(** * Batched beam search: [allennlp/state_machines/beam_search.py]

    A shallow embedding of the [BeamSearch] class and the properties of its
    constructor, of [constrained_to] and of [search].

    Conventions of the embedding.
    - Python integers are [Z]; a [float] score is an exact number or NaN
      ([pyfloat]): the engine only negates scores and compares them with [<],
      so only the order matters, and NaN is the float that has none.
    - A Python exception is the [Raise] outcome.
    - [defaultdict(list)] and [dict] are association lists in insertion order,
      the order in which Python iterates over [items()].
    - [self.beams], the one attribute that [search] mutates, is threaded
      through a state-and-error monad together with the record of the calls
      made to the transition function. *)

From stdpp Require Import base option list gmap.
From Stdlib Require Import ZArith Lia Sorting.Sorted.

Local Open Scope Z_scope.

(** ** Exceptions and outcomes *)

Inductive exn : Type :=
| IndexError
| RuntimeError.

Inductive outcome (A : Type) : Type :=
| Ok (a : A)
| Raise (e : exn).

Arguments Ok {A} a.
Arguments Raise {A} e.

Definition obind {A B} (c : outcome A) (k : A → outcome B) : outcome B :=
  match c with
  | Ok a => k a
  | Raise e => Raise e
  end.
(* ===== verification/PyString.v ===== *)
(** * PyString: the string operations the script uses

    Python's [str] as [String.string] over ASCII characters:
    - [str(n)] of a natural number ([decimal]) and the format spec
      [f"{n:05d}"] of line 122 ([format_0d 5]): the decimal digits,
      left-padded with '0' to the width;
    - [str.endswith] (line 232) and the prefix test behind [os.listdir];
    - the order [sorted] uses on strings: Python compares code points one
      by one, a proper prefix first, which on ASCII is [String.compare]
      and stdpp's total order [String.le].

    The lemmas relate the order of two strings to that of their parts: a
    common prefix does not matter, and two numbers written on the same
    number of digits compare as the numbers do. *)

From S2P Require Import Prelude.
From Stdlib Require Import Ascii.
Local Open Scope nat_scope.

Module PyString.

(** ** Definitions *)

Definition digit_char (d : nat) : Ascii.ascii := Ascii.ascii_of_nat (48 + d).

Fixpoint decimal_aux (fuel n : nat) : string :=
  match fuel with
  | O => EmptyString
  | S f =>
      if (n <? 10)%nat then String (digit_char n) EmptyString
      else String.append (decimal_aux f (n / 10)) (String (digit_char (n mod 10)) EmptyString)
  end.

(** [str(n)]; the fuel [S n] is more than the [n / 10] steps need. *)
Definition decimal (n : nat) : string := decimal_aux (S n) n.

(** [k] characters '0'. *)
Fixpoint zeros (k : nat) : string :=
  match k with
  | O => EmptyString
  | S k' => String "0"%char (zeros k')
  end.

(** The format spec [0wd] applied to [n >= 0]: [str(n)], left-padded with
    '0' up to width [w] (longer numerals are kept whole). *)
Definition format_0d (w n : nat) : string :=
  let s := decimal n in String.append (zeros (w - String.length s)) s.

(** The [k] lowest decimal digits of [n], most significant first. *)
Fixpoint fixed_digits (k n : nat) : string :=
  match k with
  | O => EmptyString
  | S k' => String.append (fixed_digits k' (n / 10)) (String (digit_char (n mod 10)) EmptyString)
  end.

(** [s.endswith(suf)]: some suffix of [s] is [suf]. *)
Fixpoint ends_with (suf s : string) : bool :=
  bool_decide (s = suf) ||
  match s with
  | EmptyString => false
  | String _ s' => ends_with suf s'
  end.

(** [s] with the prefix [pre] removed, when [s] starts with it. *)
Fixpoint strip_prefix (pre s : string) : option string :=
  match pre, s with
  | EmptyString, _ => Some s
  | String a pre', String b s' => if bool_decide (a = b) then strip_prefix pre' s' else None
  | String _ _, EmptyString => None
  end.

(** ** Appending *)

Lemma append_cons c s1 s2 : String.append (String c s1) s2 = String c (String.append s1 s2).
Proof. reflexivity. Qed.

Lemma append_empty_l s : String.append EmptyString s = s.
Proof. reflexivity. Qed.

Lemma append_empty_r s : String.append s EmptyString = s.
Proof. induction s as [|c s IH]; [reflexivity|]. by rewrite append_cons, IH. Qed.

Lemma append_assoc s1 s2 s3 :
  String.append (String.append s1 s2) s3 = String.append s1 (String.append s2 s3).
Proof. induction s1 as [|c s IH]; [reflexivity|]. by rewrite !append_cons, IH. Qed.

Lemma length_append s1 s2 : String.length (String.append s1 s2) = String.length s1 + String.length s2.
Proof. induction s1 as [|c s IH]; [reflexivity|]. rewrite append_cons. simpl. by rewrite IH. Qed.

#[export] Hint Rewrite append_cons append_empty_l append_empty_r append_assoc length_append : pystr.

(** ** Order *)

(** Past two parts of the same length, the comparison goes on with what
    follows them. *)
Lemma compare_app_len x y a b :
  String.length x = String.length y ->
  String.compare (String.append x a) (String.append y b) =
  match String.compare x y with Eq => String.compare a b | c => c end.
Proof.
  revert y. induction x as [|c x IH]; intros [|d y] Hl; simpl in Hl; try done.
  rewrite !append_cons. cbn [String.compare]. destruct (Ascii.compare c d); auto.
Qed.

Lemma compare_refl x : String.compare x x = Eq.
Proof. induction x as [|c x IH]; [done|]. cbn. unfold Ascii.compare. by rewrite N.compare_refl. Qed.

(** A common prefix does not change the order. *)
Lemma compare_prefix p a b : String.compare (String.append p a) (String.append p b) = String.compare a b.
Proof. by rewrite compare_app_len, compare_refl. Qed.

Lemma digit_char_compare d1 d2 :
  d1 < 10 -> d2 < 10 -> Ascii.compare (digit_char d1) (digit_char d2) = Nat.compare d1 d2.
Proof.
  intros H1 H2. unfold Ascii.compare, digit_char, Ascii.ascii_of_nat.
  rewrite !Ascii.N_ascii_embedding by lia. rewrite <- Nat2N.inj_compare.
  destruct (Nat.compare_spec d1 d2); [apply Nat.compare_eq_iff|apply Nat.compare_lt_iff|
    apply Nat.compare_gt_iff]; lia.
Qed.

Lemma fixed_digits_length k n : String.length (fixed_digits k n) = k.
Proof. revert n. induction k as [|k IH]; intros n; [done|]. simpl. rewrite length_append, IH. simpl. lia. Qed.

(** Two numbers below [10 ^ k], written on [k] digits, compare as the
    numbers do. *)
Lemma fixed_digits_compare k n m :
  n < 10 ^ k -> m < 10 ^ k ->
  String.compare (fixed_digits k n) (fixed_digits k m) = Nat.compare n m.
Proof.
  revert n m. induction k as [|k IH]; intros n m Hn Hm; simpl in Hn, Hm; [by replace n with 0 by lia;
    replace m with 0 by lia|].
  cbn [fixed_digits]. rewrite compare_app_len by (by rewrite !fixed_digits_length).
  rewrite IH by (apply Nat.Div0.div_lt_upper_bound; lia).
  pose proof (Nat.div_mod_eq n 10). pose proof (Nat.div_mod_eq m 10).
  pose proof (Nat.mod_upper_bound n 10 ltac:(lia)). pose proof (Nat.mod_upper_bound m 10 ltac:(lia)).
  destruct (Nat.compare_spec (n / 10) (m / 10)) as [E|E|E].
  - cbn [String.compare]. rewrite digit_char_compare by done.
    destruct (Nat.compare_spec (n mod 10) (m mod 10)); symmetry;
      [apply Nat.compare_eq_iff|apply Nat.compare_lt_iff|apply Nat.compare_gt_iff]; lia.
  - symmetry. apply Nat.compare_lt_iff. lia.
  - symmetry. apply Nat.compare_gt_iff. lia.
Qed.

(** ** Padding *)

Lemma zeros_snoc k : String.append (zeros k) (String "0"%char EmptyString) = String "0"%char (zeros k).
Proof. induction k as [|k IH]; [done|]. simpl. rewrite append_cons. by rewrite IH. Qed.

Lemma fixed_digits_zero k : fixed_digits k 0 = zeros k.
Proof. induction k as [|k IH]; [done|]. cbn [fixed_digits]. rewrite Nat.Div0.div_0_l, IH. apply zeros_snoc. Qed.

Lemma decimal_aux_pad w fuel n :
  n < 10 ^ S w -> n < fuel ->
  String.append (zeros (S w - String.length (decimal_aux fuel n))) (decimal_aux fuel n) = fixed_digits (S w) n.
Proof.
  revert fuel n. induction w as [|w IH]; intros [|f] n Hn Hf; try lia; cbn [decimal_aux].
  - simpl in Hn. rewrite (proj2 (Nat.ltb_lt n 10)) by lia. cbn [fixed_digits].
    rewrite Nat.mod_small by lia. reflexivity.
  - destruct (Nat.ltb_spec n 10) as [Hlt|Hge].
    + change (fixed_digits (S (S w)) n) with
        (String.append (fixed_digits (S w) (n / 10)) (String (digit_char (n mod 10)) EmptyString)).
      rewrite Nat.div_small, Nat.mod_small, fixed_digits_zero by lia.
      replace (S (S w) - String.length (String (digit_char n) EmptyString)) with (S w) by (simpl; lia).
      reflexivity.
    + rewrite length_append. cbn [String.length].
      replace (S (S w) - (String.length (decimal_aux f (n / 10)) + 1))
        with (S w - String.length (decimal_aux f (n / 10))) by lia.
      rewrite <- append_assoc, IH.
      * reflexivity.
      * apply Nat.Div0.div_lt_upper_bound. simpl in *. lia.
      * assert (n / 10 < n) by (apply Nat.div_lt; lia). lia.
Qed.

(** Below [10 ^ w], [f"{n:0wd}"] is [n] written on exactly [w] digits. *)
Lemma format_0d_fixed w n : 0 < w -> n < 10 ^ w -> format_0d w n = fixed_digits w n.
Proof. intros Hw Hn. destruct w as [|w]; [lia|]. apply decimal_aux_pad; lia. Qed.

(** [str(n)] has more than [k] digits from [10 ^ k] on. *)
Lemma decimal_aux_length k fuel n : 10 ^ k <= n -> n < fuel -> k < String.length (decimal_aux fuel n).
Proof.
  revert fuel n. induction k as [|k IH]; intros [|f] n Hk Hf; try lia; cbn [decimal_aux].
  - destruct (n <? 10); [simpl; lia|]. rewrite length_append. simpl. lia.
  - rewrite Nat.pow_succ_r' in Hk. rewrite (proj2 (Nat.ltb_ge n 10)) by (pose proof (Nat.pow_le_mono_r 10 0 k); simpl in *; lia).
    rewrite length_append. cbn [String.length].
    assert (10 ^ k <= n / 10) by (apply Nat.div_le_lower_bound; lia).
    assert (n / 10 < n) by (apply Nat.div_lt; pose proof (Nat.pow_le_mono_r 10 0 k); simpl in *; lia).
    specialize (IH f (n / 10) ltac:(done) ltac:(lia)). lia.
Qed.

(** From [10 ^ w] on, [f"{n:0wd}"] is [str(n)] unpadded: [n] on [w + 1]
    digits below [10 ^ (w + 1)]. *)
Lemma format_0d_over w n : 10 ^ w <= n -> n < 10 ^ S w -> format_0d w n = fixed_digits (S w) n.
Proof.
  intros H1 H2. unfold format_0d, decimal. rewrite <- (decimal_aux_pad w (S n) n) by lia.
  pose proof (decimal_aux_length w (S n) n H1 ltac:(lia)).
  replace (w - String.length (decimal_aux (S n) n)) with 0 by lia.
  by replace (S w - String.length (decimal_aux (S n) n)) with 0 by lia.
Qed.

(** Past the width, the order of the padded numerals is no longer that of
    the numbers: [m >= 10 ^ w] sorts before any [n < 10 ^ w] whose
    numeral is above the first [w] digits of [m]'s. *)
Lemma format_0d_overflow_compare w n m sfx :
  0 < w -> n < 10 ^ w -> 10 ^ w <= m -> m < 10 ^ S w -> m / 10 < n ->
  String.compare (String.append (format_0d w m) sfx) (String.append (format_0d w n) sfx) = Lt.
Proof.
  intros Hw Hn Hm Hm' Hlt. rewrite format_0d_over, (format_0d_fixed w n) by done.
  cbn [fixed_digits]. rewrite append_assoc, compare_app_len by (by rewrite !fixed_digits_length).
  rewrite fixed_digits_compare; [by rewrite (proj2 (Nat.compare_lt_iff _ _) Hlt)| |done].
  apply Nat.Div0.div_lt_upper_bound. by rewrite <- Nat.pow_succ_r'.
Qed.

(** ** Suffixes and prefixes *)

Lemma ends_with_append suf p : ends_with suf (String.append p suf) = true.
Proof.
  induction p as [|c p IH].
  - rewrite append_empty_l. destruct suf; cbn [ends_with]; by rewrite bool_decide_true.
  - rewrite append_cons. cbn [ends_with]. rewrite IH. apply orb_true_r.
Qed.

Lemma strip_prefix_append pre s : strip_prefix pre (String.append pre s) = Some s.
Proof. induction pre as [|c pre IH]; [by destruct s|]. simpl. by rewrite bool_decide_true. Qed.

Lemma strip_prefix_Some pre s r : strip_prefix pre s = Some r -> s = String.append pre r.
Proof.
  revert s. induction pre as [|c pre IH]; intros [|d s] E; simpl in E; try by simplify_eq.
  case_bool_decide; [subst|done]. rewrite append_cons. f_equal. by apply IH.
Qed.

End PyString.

== == ==

[Task statement] Begin with the line that has "Fixpoint fixed_digits (k" in the listing above and end after the line that has "Lemma compare_refl x"; output those lines exactly.

[Result of the task]
Fixpoint fixed_digits (k n : nat) : string :=
  match k with
  | O => EmptyString
  | S k' => String.append (fixed_digits k' (n / 10)) (String (digit_char (n mod 10)) EmptyString)
  end.

(** [s.endswith(suf)]: some suffix of [s] is [suf]. *)
Fixpoint ends_with (suf s : string) : bool :=
  bool_decide (s = suf) ||
  match s with
  | EmptyString => false
  | String _ s' => ends_with suf s'
  end.

(** [s] with the prefix [pre] removed, when [s] starts with it. *)
Fixpoint strip_prefix (pre s : string) : option string :=
  match pre, s with
  | EmptyString, _ => Some s
  | String a pre', String b s' => if bool_decide (a = b) then strip_prefix pre' s' else None
  | String _ _, EmptyString => None
  end.

(** ** Appending *)

Lemma append_cons c s1 s2 : String.append (String c s1) s2 = String c (String.append s1 s2).
Proof. reflexivity. Qed.

Lemma append_empty_l s : String.append EmptyString s = s.
Proof. reflexivity. Qed.

Lemma append_empty_r s : String.append s EmptyString = s.
Proof. induction s as [|c s IH]; [reflexivity|]. by rewrite append_cons, IH. Qed.

Lemma append_assoc s1 s2 s3 :
  String.append (String.append s1 s2) s3 = String.append s1 (String.append s2 s3).
Proof. induction s1 as [|c s IH]; [reflexivity|]. by rewrite !append_cons, IH. Qed.

Lemma length_append s1 s2 : String.length (String.append s1 s2) = String.length s1 + String.length s2.
Proof. induction s1 as [|c s IH]; [reflexivity|]. rewrite append_cons. simpl. by rewrite IH. Qed.

#[export] Hint Rewrite append_cons append_empty_l append_empty_r append_assoc length_append : pystr.

(** ** Order *)

(** Past two parts of the same length, the comparison goes on with what
    follows them. *)
Lemma compare_app_len x y a b :
  String.length x = String.length y ->
  String.compare (String.append x a) (String.append y b) =
  match String.compare x y with Eq => String.compare a b | c => c end.
Proof.
  revert y. induction x as [|c x IH]; intros [|d y] Hl; simpl in Hl; try done.
  rewrite !append_cons. cbn [String.compare]. destruct (Ascii.compare c d); auto.
Qed.

Lemma compare_refl x : String.compare x x = Eq.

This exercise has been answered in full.